──────── SUPPLIED RECORDS ────────

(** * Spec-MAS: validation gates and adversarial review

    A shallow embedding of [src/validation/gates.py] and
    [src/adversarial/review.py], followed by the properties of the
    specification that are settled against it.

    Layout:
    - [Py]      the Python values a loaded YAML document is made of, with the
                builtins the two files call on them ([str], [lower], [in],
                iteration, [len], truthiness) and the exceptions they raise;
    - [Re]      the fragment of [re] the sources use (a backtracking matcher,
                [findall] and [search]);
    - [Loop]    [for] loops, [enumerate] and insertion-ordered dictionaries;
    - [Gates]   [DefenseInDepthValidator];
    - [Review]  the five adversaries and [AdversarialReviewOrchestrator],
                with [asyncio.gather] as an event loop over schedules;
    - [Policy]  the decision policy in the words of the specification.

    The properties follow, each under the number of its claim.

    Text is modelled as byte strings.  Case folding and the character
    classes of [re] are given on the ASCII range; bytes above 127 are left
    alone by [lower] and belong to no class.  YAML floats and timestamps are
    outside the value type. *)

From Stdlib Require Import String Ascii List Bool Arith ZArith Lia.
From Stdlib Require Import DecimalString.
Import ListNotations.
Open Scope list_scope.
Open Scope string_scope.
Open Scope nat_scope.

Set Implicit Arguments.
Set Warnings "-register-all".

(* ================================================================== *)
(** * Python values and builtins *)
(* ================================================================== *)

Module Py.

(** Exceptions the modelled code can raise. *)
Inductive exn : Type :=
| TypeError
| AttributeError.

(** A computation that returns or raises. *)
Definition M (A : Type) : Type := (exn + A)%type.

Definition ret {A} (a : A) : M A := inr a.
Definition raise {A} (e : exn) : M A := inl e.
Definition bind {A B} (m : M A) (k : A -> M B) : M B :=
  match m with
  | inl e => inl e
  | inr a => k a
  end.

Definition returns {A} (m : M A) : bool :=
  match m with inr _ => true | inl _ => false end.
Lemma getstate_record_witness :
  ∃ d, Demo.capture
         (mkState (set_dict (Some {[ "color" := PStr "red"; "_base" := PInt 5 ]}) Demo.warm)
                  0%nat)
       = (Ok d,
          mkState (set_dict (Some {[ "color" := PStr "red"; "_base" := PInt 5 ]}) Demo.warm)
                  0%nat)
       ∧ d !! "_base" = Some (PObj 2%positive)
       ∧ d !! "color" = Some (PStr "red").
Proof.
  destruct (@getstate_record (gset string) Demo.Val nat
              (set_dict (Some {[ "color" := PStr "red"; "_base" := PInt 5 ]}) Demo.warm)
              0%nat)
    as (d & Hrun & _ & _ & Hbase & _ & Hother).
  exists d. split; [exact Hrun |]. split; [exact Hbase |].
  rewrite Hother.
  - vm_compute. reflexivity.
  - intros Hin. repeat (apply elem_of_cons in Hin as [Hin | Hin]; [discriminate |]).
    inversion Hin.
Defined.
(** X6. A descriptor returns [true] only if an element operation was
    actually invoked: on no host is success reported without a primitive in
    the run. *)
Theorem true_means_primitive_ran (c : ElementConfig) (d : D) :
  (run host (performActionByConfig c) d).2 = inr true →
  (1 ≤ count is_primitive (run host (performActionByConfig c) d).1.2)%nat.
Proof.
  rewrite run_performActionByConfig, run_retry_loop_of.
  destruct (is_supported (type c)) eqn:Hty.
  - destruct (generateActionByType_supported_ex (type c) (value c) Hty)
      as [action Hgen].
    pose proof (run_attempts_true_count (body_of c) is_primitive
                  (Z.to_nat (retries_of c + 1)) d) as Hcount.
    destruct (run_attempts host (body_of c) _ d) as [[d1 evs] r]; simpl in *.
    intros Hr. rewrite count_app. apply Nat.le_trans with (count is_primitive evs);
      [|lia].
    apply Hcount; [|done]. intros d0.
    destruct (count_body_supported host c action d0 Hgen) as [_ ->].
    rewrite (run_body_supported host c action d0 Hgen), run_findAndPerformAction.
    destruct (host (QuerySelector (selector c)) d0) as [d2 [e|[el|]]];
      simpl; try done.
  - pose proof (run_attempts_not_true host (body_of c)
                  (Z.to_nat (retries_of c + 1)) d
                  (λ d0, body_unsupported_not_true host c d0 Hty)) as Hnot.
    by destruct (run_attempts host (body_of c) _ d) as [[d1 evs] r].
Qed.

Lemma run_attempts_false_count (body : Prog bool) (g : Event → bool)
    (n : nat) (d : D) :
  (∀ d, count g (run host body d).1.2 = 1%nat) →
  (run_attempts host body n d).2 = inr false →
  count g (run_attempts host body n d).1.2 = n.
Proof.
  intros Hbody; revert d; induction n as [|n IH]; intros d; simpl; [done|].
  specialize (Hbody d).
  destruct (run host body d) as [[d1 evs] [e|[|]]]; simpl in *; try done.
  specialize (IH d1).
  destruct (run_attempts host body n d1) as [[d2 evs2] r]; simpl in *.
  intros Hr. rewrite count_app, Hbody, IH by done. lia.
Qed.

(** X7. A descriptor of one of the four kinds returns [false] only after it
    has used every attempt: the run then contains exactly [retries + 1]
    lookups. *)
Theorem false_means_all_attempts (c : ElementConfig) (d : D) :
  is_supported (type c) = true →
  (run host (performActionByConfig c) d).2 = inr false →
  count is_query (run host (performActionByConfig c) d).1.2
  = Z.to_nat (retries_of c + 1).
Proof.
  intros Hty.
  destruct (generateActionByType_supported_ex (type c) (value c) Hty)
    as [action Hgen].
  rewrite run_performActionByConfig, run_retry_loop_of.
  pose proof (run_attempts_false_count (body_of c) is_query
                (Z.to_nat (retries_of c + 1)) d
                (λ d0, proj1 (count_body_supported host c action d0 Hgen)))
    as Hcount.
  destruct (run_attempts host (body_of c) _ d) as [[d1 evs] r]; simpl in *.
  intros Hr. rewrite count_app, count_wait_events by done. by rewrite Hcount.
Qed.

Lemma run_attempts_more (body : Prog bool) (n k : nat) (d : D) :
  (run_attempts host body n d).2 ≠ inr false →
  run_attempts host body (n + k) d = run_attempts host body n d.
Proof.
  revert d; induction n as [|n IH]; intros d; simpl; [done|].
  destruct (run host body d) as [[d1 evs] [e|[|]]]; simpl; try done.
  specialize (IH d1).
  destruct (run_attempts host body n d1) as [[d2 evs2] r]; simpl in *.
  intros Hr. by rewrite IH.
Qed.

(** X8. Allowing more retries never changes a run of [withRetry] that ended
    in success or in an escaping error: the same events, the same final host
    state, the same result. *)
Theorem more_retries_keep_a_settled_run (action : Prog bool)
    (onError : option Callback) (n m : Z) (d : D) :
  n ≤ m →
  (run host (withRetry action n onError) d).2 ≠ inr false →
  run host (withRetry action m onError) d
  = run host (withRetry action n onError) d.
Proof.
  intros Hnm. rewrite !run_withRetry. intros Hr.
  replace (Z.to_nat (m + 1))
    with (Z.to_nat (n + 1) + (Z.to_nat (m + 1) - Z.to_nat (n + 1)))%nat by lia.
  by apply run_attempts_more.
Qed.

────────

### INSTRUCTIONS TO FOLLOW
Word for word, restate the entries from the first line to the line that has "builtins the two", both included, and nothing else.

### EXERCISE SOLUTION
(** * Spec-MAS: validation gates and adversarial review

    A shallow embedding of [src/validation/gates.py] and
    [src/adversarial/review.py], followed by the properties of the
    specification that are settled against it.

    Layout:
    - [Py]      the Python values a loaded YAML document is made of, with the
                builtins the two files call on them ([str], [lower], [in],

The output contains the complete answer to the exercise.